You can, if you want, simplify this system by making the event handler itself the watch – the event source doesn’t prevent GC of any of the handlers subscribed to it; that’d be the responsibility of callers. But in practice this doesn’t work out nicely, and you’re at significant risk of creating a chain that then prevents all GCs.

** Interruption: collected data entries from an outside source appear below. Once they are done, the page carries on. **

(** Activation promotes accepted turns one at a time, in order.  A
    promotion happens only on an idle, active, agent-driven ticket; it takes
    the oldest accepted turn by (ordinal, id), queues exactly that turn under
    the new run, enqueues one [agent_start] job with the next dispatch number of
    the ticket, and keeps at most one queued or running turn per ticket. *)
Theorem activation_promotes_oldest s ev ids tid tr rid jid s' :
  keyed s -> turn_lane s -> activate_next_turn s ev ids tid tr = Ok (Some (rid, jid), s') ->
  turn_lane s' /\
  exists ticket turn job,
    tickets s !! tid = Some ticket /\ t_lifecycle ticket = "active" /\ t_automation_mode ticket = "agent" /\
    u_activity_state turn = "accepted" /\
    (forall i u, turns s !! i = Some u -> u_ticket_id u = tid -> ~ active_state u) /\
    (forall i u, turns s !! i = Some u -> u_ticket_id u = tid -> u_activity_state u = "accepted" -> turn_leb turn u = true) /\
    turns s' = <[u_id turn := turn |> set_u_run_id (Some rid) |> set_u_activity_state "queued"]> (turns s) /\
    jobs s' = <[jid := job]> (jobs s) /\ jobs s !! jid = None /\ j_run_id job = rid /\ j_status job = "queued" /\
    j_kind job = "agent_start" /\ j_dispatch_sequence job = t_next_dispatch_sequence ticket + 1.
Proof.
  intros Hk Hl Ha. destruct (activate_ok _ _ _ _ _ _ _ _ Hk Ha) as (-> & ticket & turn & [Ht [Hlf Hm] Hi Hn Hts Hf Hj _ _ _ _]).
  pose proof (has_active_turn_false _ _ Hi) as Hidle.
  destruct (next_turn_oldest _ _ _ Hn) as [((i0 & Hi0) & Htk & Hst) Hold]. split.
  - intros i j u v. rewrite Hts, !lookup_insert_Some.
    intros [[<- <-]|[_ Hu]] [[<- <-]|[_ Hv]] E Au Av; [done| | |by eapply Hl]; exfalso.
    + eapply (Hidle _ _ Hv); [|done]. rewrite <- E. done.
    + eapply (Hidle _ _ Hu); [|done]. rewrite E. done.
  - eexists ticket, turn, _. split_and!; try done.
Qed.
End activation_lemmas.

(** ** Witnesses *)
Definition demo_message : TicketMessage :=
  mk_message "M2" "t1" "T1" None None None (Some 1) "customer" None "user" "hi" (PyList []).
Definition demo_turn (id : string) (ordinal : Z) (state : string) : ConversationTurn :=
  mk_turn id "t1" "T1" "M2" None ordinal state None "agent" (Some "m") (Some "fake") (Some "native") None None.
Definition demo_approval (status : string) (version : Z) : ApprovalRequest :=
  mk_approval "A1" "t1" "T1" "c1" None (Some "R1") "refund" "billing_record_id" "B1" status version None
    [] "" 1 "k" None None None None None None None 0 None None None.
Definition demo_env : env :=
  mk_env 1784073600000000 1784073600000000 None (fun s => s)
    (fun _ _ _ _ => [("prompt_version", PyStr "p1"); ("schema_version", PyStr "s1");
                      ("runtime_manifest_hash", PyStr "h"); ("code_commit", PyStr "c")]).
Definition demo_ids : fresh_ids := mk_ids "R2" "E2" "J2" "O2" "D2" "M3".
Definition demo_lane : store :=
  empty_store |> put_ticket demo_ticket |> put_message demo_message
              |> put_turn (demo_turn "U2" 2 "accepted") |> put_turn (demo_turn "U1" 1 "completed").
Definition demo_activated : store :=
  match @activate_next_turn ascii_runtime demo_lane demo_env demo_ids "T1" "trace" with
  | Ok (_, s) => s
  | Err _ => demo_lane
  end.

Lemma activation_promotes_oldest_witness :
  @activate_next_turn ascii_runtime demo_lane demo_env demo_ids "T1" "trace" = Ok (Some ("R2", "J2"), demo_activated) /\
  turn_lane demo_activated.
Proof.
  assert (@activate_next_turn ascii_runtime demo_lane demo_env demo_ids "T1" "trace"
          = Ok (Some ("R2", "J2"), demo_activated)) as E by (vm_compute; reflexivity).
  split; [exact E|].
  refine (proj1 (@activation_promotes_oldest ascii_runtime demo_lane demo_env demo_ids "T1" "trace" "R2" "J2"
                   demo_activated _ _ E)).
  - unfold demo_lane. auto 10 with keyed.
  - intros i j u v Hu _ _ Au%mem_true _. exfalso. unfold demo_lane in Hu. simpl in Hu.
    rewrite !lookup_insert_Some, lookup_empty in Hu. destruct Hu as [[_ <-]|[_ [[_ <-]|[_ ?]]]]; [| |done];
      vm_compute in Au; discriminate Au.
Defined.

Definition demo_waiting : store :=
  empty_store |> put_ticket (set_t_final_response (Some "old") demo_ticket) |> put_approval (demo_approval "pending" 1).
Definition demo_converged : store :=
  match converge_ticket demo_waiting "T1" "completed" with Ok (_, s) => s | Err _ => demo_waiting end.
Lemma converge_ticket_projection_witness :
  converge_ticket demo_waiting "T1" "completed" = Ok ("awaiting_approval", demo_converged) /\
  converge_ticket demo_converged "T1" "completed" = Ok ("awaiting_approval", demo_converged).
Proof.
  assert (converge_ticket demo_waiting "T1" "completed" = Ok ("awaiting_approval", demo_converged)) as E
    by (vm_compute; reflexivity).
  split; [exact E|].
  eapply (converge_ticket_projection demo_waiting "T1" "completed" "awaiting_approval" demo_converged);
    [|vm_compute; reflexivity|reflexivity..|exact E].
  unfold demo_waiting. auto 10 with keyed.
Defined.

Much better to have trivial watch objects (literally trivial: new Object()
– its only purpose is for the event source to observe whether it’s been GCed), and find a place to store a ref to this thing, so that ‘if that place gets GCed – the watch goes with it, and the event handler is unsubscribed automatically as well’.
For what its worth, I am not aware of any event source system that works this way, which is slightly odd, as it seems much nicer than an unsubscribe
method.
A basic implementation:
public class WindowSystem { // This class represents an 'event source'. // you can subscribe to these. public interface MouseMovedHandler { void mouseAt(int x, int y); } @Value private static class HandlerContainer { WeakReference<Object> watch; MouseMovedHandler handler; } private final List<HandlerContainer> handlers = new ArrayList<HandlerContainer>(); // NB: WARNING - this code is not threadsafe. // it needs to be - exercise left to the reader. public void subscribe(@NonNull Object watch, @NonNull MouseMovedHandler handler) { handlers.add(new HandlerContainer(new WeakReference<>(watch), handler)); } void mainLoop() { // This code is called a lot by some separate thread managing // the window // ... the mouse is moved... fireMouseMoveEvent(x, y); } private void fireMouseMoveEvent(int x, int y) { var it = handlers.iterator(); while (it.hasNext()) { var c = it.next(); if (c.getWatch().get() == null) { it.remove(); } else { c.getHandler().mouseAt(x, y); } } } }
There’s a lot more to it: Clearing stuff from the middle of enormous arraylists isn’t efficient, sometimes you want separate threads for firing events, obviously the above is going to explode because you’re modifying a single object from 2 separate threads (window loop, and whatever code is calling .subscribe
), so it needs to use a relevant list type from java.util.concurrent
(also check out WeakHashMap
which is relevant to this kind of thing), or have some synchronized
or j.u.c.Lock
based code added, etc.
But, hopefully the idea is clear: That’s how you ‘auto unsubscribe’ things based on the GC system.